Raków Częstochowa przystępował do rewanżu w niezłym położeniu - w pierwszym spotkaniu wygrał 2:1, a co więcej, zaprezentował się naprawdę dobrze i był po prostu lepszy od Slavii, co dawało sporo nadziei właśnie przed rewanżem. Niestety, Slavia to bardzo doświadczona w europejskich pucharach drużyna i widać było to już od pierwszej minuty. Gospodarze często atakowali i choć nie mieli wielu klarowanych okazji, to obrona Rakowa musiała być w pełni skoncentrowana cały czas. Raków starał się kontrować i czasami się to udawało, niestety, Ivi Lopez nie wykorzystał jednej z tych okazji, najpierw trafiając w Mandousa, a potem w słupek. W pierwszych 45 minutach gole nie padły.
W drugiej odsłonie mecz nie zmienił swojego obrazu zbytnio, z tą różnicą, że Raków miał dużo lepsze okazji do zdobycia gola. Najlepszą zmarnował Wdowiak, który minął Mandousa, ale zbyt mocno wypuścił sobie piłkę i z ostrego kąta nie trafił do pustej bramki. To się niestety zemściło - w 62. minucie obrońcy Rakowa zgubili krycie Usora i ten bardzo mocnym strzałem z kilkunastu metrów pokonał Kovacevicia. Bramka dla Slavii oznaczała remis w dwumeczu i jako że więcej goli już nie oglądaliśmy, dostaliśmy dogrywkę.
W niej również przez długi czas to Slavia naciskała, ale Raków dzielnie się bronił. Im bliżej było karnych, tym mniej akcji z obu stron. Niestety, w 121. minucie długa piłka zagrana przez Olayinkę w pole karne Rakowa odnalazła Schranza, a ten, mimo asysty dwóch obrońców Rakowa, wpakował ją głową do bramki Kovacevicia.
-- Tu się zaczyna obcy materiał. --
(* ===== verification/FloatSpec.v ===== *)
(** * Exactness of the floating point fields

    Rounding a number that the format can hold changes nothing: so a [double] reads
    a [float4] field as the very number a [float] reads, and integers that fit in
    the mantissa are read exactly from a text. *)

From stdpp Require Import base list option.
From Stdlib Require Import ZArith Lia SpecFloat.
From S2P Require Import Prelude Errors BackendMessages CommandTag Charconv FieldTypes FloatTypes.

#[local] Open Scope Z_scope.

(** ** The number of bits of a mantissa *)

Lemma digits2_bound p : 2 ^ (Z.pos (digits2_pos p) - 1) <= Z.pos p < 2 ^ Z.pos (digits2_pos p).
Proof.
  induction p as [p IH|p IH|]; cbn [digits2_pos]; [| |done];
    rewrite Pos2Z.inj_succ, Z.pow_succ_r by lia;
    replace (Z.succ (Z.pos (digits2_pos p)) - 1) with (Z.succ (Z.pos (digits2_pos p) - 1)) by lia;
    rewrite Z.pow_succ_r by lia; lia.
Qed.

Lemma digits2_le p n : 0 <= n -> Z.pos p < 2 ^ n -> Z.pos (digits2_pos p) <= n.
Proof.
  intros Hn Hp. pose proof (digits2_bound p) as [H _].
  assert (Z.pos (digits2_pos p) - 1 < n); [|lia]. apply (Z.pow_lt_mono_r_iff 2); lia.
Qed.

Lemma digits2_iter p k : Z.pos (digits2_pos (Pos.iter xO p k)) = Z.pos (digits2_pos p) + Z.pos k.
Proof.
  induction k as [|k IH] using Pos.peano_ind; [cbn; lia|]. rewrite Pos.iter_succ. cbn [digits2_pos]. lia.
Qed.

Lemma value_iter p k : Z.pos (Pos.iter xO p k) = Z.pos p * 2 ^ Z.pos k.
Proof.
  induction k as [|k IH] using Pos.peano_ind; [cbn; lia|].
  rewrite Pos.iter_succ, Pos2Z.inj_xO, IH, Pos2Z.inj_succ, Z.pow_succ_r by lia. ring.
Qed.

(** ** Rounding *)

Section rounding.
Context (prec emax : Z) (Hemax : prec + 2 <= emax).

(** A mantissa that is where [fexp] wants it is not shifted. *)
Lemma shr_fexp_id m e : fexp prec emax (Z.pos (digits2_pos m) + e) = e ->
shr_fexp prec emax (Z.pos m) e loc_Exact = ({| shr_m := Z.pos m; shr_r := false; shr_s := false |}, e).
Proof. intros H. unfold shr_fexp. cbn [Zdigits2 shr_record_of_loc]. by rewrite H, Z.sub_diag. Qed.

Lemma binary_round_aux_id s m e : fexp prec emax (Z.pos (digits2_pos m) + e) = e -> e <= emax - prec ->
binary_round_aux prec emax s (Z.pos m) e loc_Exact = S754_finite s m e.
Proof.
intros H He. unfold binary_round_aux. rewrite shr_fexp_id by done. cbn [loc_of_shr_record round_nearest_even shr_m].
rewrite shr_fexp_id by done. cbn [shr_m]. by rewrite (proj2 (Z.leb_le e _) He).
Qed.

(** A number the format can hold is only normalised. *)
Lemma binary_round_exact s m e : Z.pos (digits2_pos m) <= prec -> emin prec emax <= e -> Z.pos (digits2_pos m) + e <= emax ->
exists m' e', binary_round prec emax s m e = S754_finite s m' e' /\ e' <= e /\ Z.pos m' = Z.pos m * 2 ^ (e - e').
Proof.
intros Hd He Hmax. set (e' := fexp prec emax (Z.pos (digits2_pos m) + e)).
assert (e' <= e /\ e' <= emax - prec /\ emin prec emax <= e' /\ Z.pos (digits2_pos m) + e - prec <= e' /\
(e' = emin prec emax \/ e' = Z.pos (digits2_pos m) + e - prec)) as (H1 & H2 & H3 & H4 & H5).
{ unfold e', fexp, emin in *. lia. }
unfold binary_round, shl_align. fold e'. destruct (e' - e) as [|k|k] eqn:Ek; [|lia|].
- assert (e' = e) as He' by lia. exists m, e. rewrite binary_round_aux_id by (exact He' || lia).
split_and!; [done|lia|]. rewrite Z.sub_diag. lia.
- exists (Pos.iter xO m k), e'. rewrite binary_round_aux_id.
+ split_and!; [done|lia|]. rewrite value_iter. do 2 f_equal. lia.
+ rewrite digits2_iter. replace (Z.pos (digits2_pos m) + Z.pos k + e') with (Z.pos (digits2_pos m) + e) by lia. done.
+ done.
Qed.
End rounding.

(** ** Properties *)

(** The same number: the same sign and, at the smaller exponent, the same mantissa. *)
Definition same_number (f g : spec_float) : Prop :=
  match f, g with
  | S754_finite s m e, S754_finite s' m' e' => s = s' /\ Z.pos m * 2 ^ (e - Z.min e e') = Z.pos m' * 2 ^ (e' - Z.min e e')
  | _, _ => f = g
  end.

Lemma binary_normalize_exact t s m e : 1 <= ft_prec t -> ft_prec t + 2 <= ft_emax t ->
  Z.pos m < 2 ^ ft_prec t -> emin (ft_prec t) (ft_emax t) <= e -> ft_prec t + e <= ft_emax t ->
  same_number (S754_finite s m e) (binary_normalize (ft_prec t) (ft_emax t) (cond_Zopp s (Z.pos m)) e s).
Proof.
  intros Hp He Hm Hlo Hhi. pose proof (digits2_le m (ft_prec t) ltac:(lia) Hm) as Hd.
  destruct (binary_round_exact (ft_prec t) (ft_emax t) He s m e Hd Hlo ltac:(lia)) as (m' & e' & H & Hle & Hv).
  replace (binary_normalize _ _ _ _ _) with (binary_round (ft_prec t) (ft_emax t) s m e) by (by destruct s).
  rewrite H. split; [done|]. rewrite Z.min_r, Z.sub_diag, Hv by done. lia.
Qed.

(** What the bits of a [float] can be. *)
Lemma float32_shape bits : match float_of_bits float32 bits with
  | S754_finite s m e => Z.pos m < 2 ^ 24 /\ -149 <= e <= 104
  | _ => True
  end.
Proof.
  unfold float_of_bits. cbn [ft_prec ft_emax ft_size float32]. change (8 * Z.of_nat 4 - 24) with 8. change (24 - 1) with 23.
  pose proof (Z.mod_pos_bound (bits / 2 ^ 23) (2 ^ 8) ltac:(lia)) as He.
  pose proof (Z.mod_pos_bound bits (2 ^ 23) ltac:(lia)) as Hm. change (emin 24 128) with (-149).
  destruct (Z.eqb_spec ((bits / 2 ^ 23) mod 2 ^ 8) 0) as [E|E].
  - destruct (bits mod 2 ^ 23) as [|p|p]; [done| |done]. cbn in Hm |- *. lia.
  - destruct (Z.eqb_spec ((bits / 2 ^ 23) mod 2 ^ 8) (2 ^ 8 - 1)) as [E2|E2]; [by destruct (bits mod 2 ^ 23 =? 0)|].
    destruct (2 ^ 23 + bits mod 2 ^ 23) as [|p|p] eqn:Ep; [done| |done]. revert He Hm E E2 Ep.
    generalize ((bits / 2 ^ 23) mod 2 ^ 8) (bits mod 2 ^ 23). cbn. lia.
Qed.

Lemma convert_exact bits : same_number (float_of_bits float32 bits) (convert float64 (float_of_bits float32 bits)).
Proof.
  pose proof (float32_shape bits) as H. destruct (float_of_bits float32 bits) as [| | |s m e]; [done..|].
  destruct H as [Hm He]. apply (binary_normalize_exact float64); unfold emin; cbn in *; lia.
Qed.

(** Widening is exact: every [float4] field in the binary format, whatever its
    bytes, is read by a [double] with the outcome it has for a [float] and as the
    very same number, infinities, zeros and NaN included. *)
Theorem double_reads_float from ec f : parse_binary traits_float from float4_oid (S754_zero false) = Some (ec, f) ->
  exists d, parse_binary traits_double from float4_oid (S754_zero false) = Some (ec, d) /\ same_number f d.
Proof.
  cbn. unfold double_parse, non_null. destruct (is_null from).
  { intros [= <- <-]. by exists (S754_zero false). }
  unfold asserting. change (float4_oid =? float4_oid) with true. change (float4_oid =? float8_oid) with false. cbn iota.
  intros [= H]. unfold widen_float. rewrite H. unfold parse_binary_float in H.
  destruct (_ =? _)%nat; injection H as <- <-; eexists; (split; [done|]); [apply convert_exact|done].
Qed.

Lemma double_reads_float_witness :
  exists d, parse_binary traits_double (Some [0x80; 0; 0; 3]) float4_oid (S754_zero false) = Some (None, d) /\
    same_number (S754_finite true 3 (-149)) d.
Proof. by apply (double_reads_float (Some [0x80; 0; 0; 3])). Defined.

(** The words of the special values do not start with a digit. *)
Lemma from_special_digit negative c p : is_digit c = true -> from_special negative (c :: p) = None.
Proof.
  unfold is_digit. rewrite andb_true_iff, !Z.leb_le. change (ch "0") with 48. change (ch "9") with 57. intros Hc.
  assert (tolower c = c) as Hl.
  { unfold tolower, isupper. change (ch "A") with 65. by rewrite (proj2 (Z.leb_gt 65 c)) by lia. }
  assert ((c =? ch "i") = false) as Hi by (change (ch "i") with 105; lia).
  assert ((c =? ch "n") = false) as Hn by (change (ch "n") with 110; lia).
  unfold from_special. cbn. by rewrite Hl, Hi, Hn.
Qed.

Lemma from_decimal_integer t negative ds : all_digits ds -> ds <> [] ->
  from_decimal t negative ds =
  match round_decimal t negative (digits_value ds) 0 with
  | S754_infinity _ => inl result_out_of_range
  | S754_zero b => if digits_value ds =? 0 then inr (S754_zero b, []) else inl result_out_of_range
  | f => inr (f, [])
  end.
Proof.
  intros Hd Hn. unfold from_decimal. rewrite <- (app_nil_r ds) at 1. rewrite digits_prefix_app by (done || by intros ? ?).
  rewrite app_nil_r. destruct ds; [done|]. cbn [from_exponent]. by destruct (round_decimal _ _ _ _).
Qed.

(** An integer that fits in the mantissa is read exactly from a text. *)
Theorem float_integers_exact t (negative : bool) ds to : t = float32 \/ t = float64 -> all_digits ds -> 0 < digits_value ds < 2 ^ ft_prec t ->
  exists f, parse_text_float t (Some ((if negative then str "-" else []) ++ ds)) to = (None, f) /\
    same_number (S754_finite negative (Z.to_pos (digits_value ds)) 0) f.
Proof.
  intros Ht Hd Hv. assert (ds <> []) as Hn by (intros ->; cbn in Hv; lia).
  unfold parse_text_float. cbn [data from_option id].
  assert (from_chars_float t ((if negative then str "-" else []) ++ ds) = from_decimal t negative ds) as ->.
  { unfold from_chars_float. destruct ds as [|c ds]; [done|]. pose proof (List.Forall_inv Hd) as Hc.
    assert ((c =? ch "-") = false) as Hm.
    { unfold is_digit in Hc. apply andb_true_iff in Hc as [Hc _]. apply Z.leb_le in Hc. apply Z.eqb_neq.
      change (ch "0") with 48 in Hc. change (ch "-") with 45. lia. }
    destruct negative; cbn [app].
    - change (match from_special true (c :: ds) with Some r => inr r | None => from_decimal t true (c :: ds) end = from_decimal t true (c :: ds)).
      by rewrite from_special_digit.
    - rewrite Hm. by rewrite from_special_digit. }
  rewrite from_decimal_integer by done. unfold round_decimal. destruct (digits_value ds) as [|p|p]; [lia| |lia].
  rewrite Z.mul_1_r. cbn [Z.leb Z.compare].
  pose proof (binary_normalize_exact t negative p 0) as H.
  assert (same_number (S754_finite negative p 0) (binary_normalize (ft_prec t) (ft_emax t) (cond_Zopp negative (Z.pos p)) 0 negative)) as Hs.
  { destruct Ht as [-> | ->]; cbn in Hv; apply H; unfold emin; cbn; lia. }
  destruct (binary_normalize _ _ _ _ _); [done..|]. eexists; split; [done|exact Hs].
Qed.

Lemma float_integers_exact_witness :
  exists f, parse_text_float float32 (Some (str "-16777215")) S754_nan = (None, f) /\ same_number (S754_finite true 16777215 0) f.
Proof. apply (float_integers_exact float32 true (str "16777215")); [by left|repeat constructor|done]. Defined.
Parę minut później, wypełnionych głównie przepychankami, sędzia zakończył spotkanie, co oznaczało, że Raków znów odpada z walki o fazę grupową Ligi Konferencji Europy w ostatniej rundzie eliminacji.
Slavia Praga - Raków Częstochowa 2:0 (0:0) (3:2 w dwumeczu)
Bramki: Usor (62'), Schranz (121')
Kartki: Sevcik (53'), Dorley (82'), Provod (94'), Olayinka (120 + 4') - Rundić (65'), Arsenić (90'), Tudor (98'), Wdowiak (107'), (117' Lopez)
Slavia: Mandous - Doudera (56' Schranz), Ousou, Santos, Jurasek (80' Dorley) - Sevcik (94' Tiehi), Holes - Masopust (55' Lingr), Traore, Usor (77' Provod) - Tecl (55' Olayinka).
Raków: Kovacević - Svarnas (112' Racovitan), Arsenić, Rundić - Tudor, Papanikolau (111' Berggren), Gwilia (90 + 1' Czyż), Kun (96' Koczergin) - Nowak (46' Wdowiak), Musiolik (46' Gutkovskis), Lopez.
Slavia – Raków RELACJA NA ŻYWO LKE Slavia – Raków LIVE ONLINE WYNIK
Raków Częstochowa do tej pory bez większych problemów pokonywał kolejne rundy eliminacji Ligi Konferencji Europy. Zdobywca Pucharu Polski w pierwszych czterech meczach za każdym razem notował zwycięstwo bez straty gola. W pierwszym meczu ostatniej rundy bramkę zdołała wbić mu Slavia Praga, ale Raków i tak wygrał, strzelając jednego gola więcej. Szkoda, że nie udało się dołożyć kolejnych, choć były do tego okazje. Większa wygrana z pewnością dawałaby więcej komfortu przed rewanżem. Wiadomo, że Slavia ma wszystko, aby odwrócić losy rywalizacji, dlatego starcie to będzie tak trudne dla podopiecznych Marka Papszuna. Trzymamy kciuki za to, aby Raków znów okazał się lepszy i awansował do fazy grupowej!